Men's Shirt

So the first official project of the masquerade ball project is Fredrik's shirt. (why god? why?)

So, if anyone knows anything about 18th century clothing, Shifts and Shirts are basically the more boring and painful garment you can deal with...especially if you're going to follow the rules very closely (yeah right 20-25 stitches per inch- dream on.). It wasn't actually that bad for Fredrik and I. First, because there was 2 of us making 1 garment and 3 I wasn't very concerned about the 20-25 stitches per inch rule. It isn't like he is going to wear this on a daily basis (even though I have told him about that whole 'men in linen shirts with big sleeves' thing is quite the turn on--- he thinks he looks like a nerd.)

Anyways, it was a 'simple' weekend project that consisted of Fredrik doing what I told him to do (while whining about why I hadn't brought Gunther my sewing machine along [off topic: I seem to name my sewing materials 'G' names. My mannequin I aquired from a drive-way is named Gertrude and my sewing machine is Gunther...odd]

The pattern that Fredrik and I used was from This oh-so often visited site. I know it's a 1760s shirt pattern, and Fredrik and I are going for the mid to late 1780s look, but it'll do just fine.

Anyways, I succeeded in the power of wills and the shirt has been completely hand sewn with no machine use what-so-ever. (Which is how I like it done...I feel a bit like a fraud if I use a machine..even though some cases call for it .... like making a pair of stays in a week...different post.)

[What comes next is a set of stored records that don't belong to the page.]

(** Whatever [_raw_read_chunk()] returns holds no newline. *)
Lemma raw_read_chunk_no_newline (f : nat) (t t' : thread) (l : string) :
  _raw_read_chunk f 0 t = (Ret l, t') -> find_char LF l = -1.
Proof.
  unfold _raw_read_chunk, bind. intros H.
  destruct (_raw_read_chunk_while f 0 t) as [[u | e |] t1] eqn:E;
    try discriminate.
  assert (Hx : need_more 0 (_buffer t1) = false).
  { clear H. revert t E. induction f as [| f IH]; intros t E; simpl in E.
    - destruct (need_more 0 (_buffer t)) eqn:N; [discriminate |].
      inversion E; subst. exact N.
    - destruct (need_more 0 (_buffer t)) eqn:N.
      + unfold bind in E.
        destruct (_raw_read t) as [[u0 | e0 |] t0]; try discriminate.
        exact (IH _ E).
      + inversion E; subst. exact N. }
  unfold need_more in Hx. simpl in Hx, H.
  rewrite orb_false_r in Hx. apply Z.eqb_neq in Hx.
  inversion H; subst.
  assert (Hr : 0 <= find_char LF (_buffer t1)).
  { destruct (find_char_range LF (_buffer t1)) as [R | (R & _)]; lia. }
  rewrite slice_prefix.
  - apply find_char_take. exact Hr.
  - destruct (find_char_range LF (_buffer t1)) as [R | (R & _)]; lia.
Qed.

Section Framing.
Variable w : world.

(** A complete non-empty line at the head of the buffer. *)
Lemma read_chunk_first_line
      (f : nat) (t : thread) (line rest : string) :
  _chunked t = false ->
  _buffer t = line ++ String LF rest ->
  line <> "" ->
  find_char LF line = -1 ->
  _read_chunk (S f) t = (Ret line, set_buffer rest t).
Proof.
  intros Hc Hb Hne Hl.
  assert (Hlen : (len line =? 0) = false).
  { apply Z.eqb_neq. intros E. apply len_zero in E. contradiction. }
  assert (Hw : _read_chunk_while (S f) "" t
               = (Ret line, set_buffer rest t)).
  { simpl.
    rewrite (bind_ret _ _ _ _ _ (raw_read_chunk_line f t line rest Hb Hl)).
    destruct f; simpl; rewrite Hlen; reflexivity. }
  unfold _read_chunk. rewrite (bind_ret _ _ _ _ _ Hw).
  unfold bind, gets. simpl. rewrite Hc. reflexivity.
Qed.
(** The sine of the executable instance stays within [-1, 1]. *)
Lemma sin_approx_bounds x :
  -1 <= Reference.sin_approx x /\ Reference.sin_approx x <= 1.
Proof.
  unfold Reference.sin_approx.
  set (pi := Reference.pi_approx).
  set (turn := 2 * pi).
  set (y := x - inject_Z (Qfloor (x / turn)) * turn).
  assert (Hpi : pi == 355 # 113) by reflexivity.
  assert (Hy : 0 <= y /\ y < turn).
  { pose proof (Qfloor_le (x / turn)) as Hl.
    pose proof (Qlt_floor (x / turn)) as Hu.
    rewrite inject_Z_plus in Hu.
    assert (Hx : x == x / turn * turn) by (subst turn; field; lra).
    set (q := x / turn) in *. set (f := inject_Z (Qfloor q)) in *.
    change (inject_Z 1) with 1 in Hu.
    assert (Ht : 0 < turn) by (subst turn; lra).
    subst y. split; nra. }
  cbv zeta. rewrite Qred_correct.
  destruct (Qle_bool y pi) eqn:E.
  - apply Qle_bool_iff in E.
    destruct (bhaskara_bounds y (proj1 Hy) E) as (A & B).
    fold pi in A, B. lra.
  - assert (Hgt : pi < y).
    { apply Qnot_le_lt; intros Hc; apply Qle_bool_iff in Hc; congruence. }
    destruct (bhaskara_bounds (y - pi)) as (A & B).
    + lra.
    + subst turn; fold pi; lra.
    + fold pi in A, B. lra.
Qed.

Lemma solar_and_battery_production_bounded_witness :
  (exists production g',
      _generate_solar_production (numpy := Reference.numpy)
        [19358%Z] ["Sunny"%string] [30] 50 0%Z = inr (production, g')
      /\ Forall (fun e => 0 <= e /\ e <= 50 * 12 * 0.95 * 1.2) production)
  /\ exists production g',
       _generate_battery_production (numpy := Reference.numpy)
         [19358%Z] ["Stormy"%string] 200 0%Z = inr (production, g')
       /\ Forall (fun e => 0 <= e /\ e <= 200 * 4 * 0.7 * 1.2 * 1.2)
            production.
Proof.
  pose proof (solar_and_battery_production_bounded (numpy := Reference.numpy))
    as Hbound.
  split.
  - destruct (_generate_solar_production_spec (numpy := Reference.numpy)
                [19358%Z] ["Sunny"%string] [30] 50 0%Z)
      as (production & g' & E & _).
    exists production, g'; split; [exact E|].
    apply (proj1 (Hbound 50 sin_approx_bounds ltac:(discriminate))
             [19358%Z] ["Sunny"%string] [30] 0%Z production g' E).
  - destruct (_generate_battery_production_spec (numpy := Reference.numpy)
                [19358%Z] ["Stormy"%string] 200 0%Z)
      as (production & g' & E & _).
    exists production, g'; split; [exact E|].
    apply (proj2 (Hbound 200 sin_approx_bounds ltac:(discriminate))
             [19358%Z] ["Stormy"%string] 0%Z production g' E).
Defined.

Other than that, there really isn't much to say. Fredrik and I followed the instructions very carefully on the site, and everything went really well. The only think I wish I would have done differently is the length of his sleeves. He's got such long limbs that it's always obvious that patterns are going to be to short for him (he's over 6'4"), so I just did a quick fit of length, and went for it...I think they're ok...but he would like them tighter...so we'll see. We might have to take them in if they're too uncomfortable in his coat that he'll be wearing...which is definitely late 18th Century.

The instructions were great and really easy to follow as well, so if you're wanting to make a men's shirt or a shift, the website was great. :)

I don't have any pictures at the moment...but will eventually post some whenever the time comes.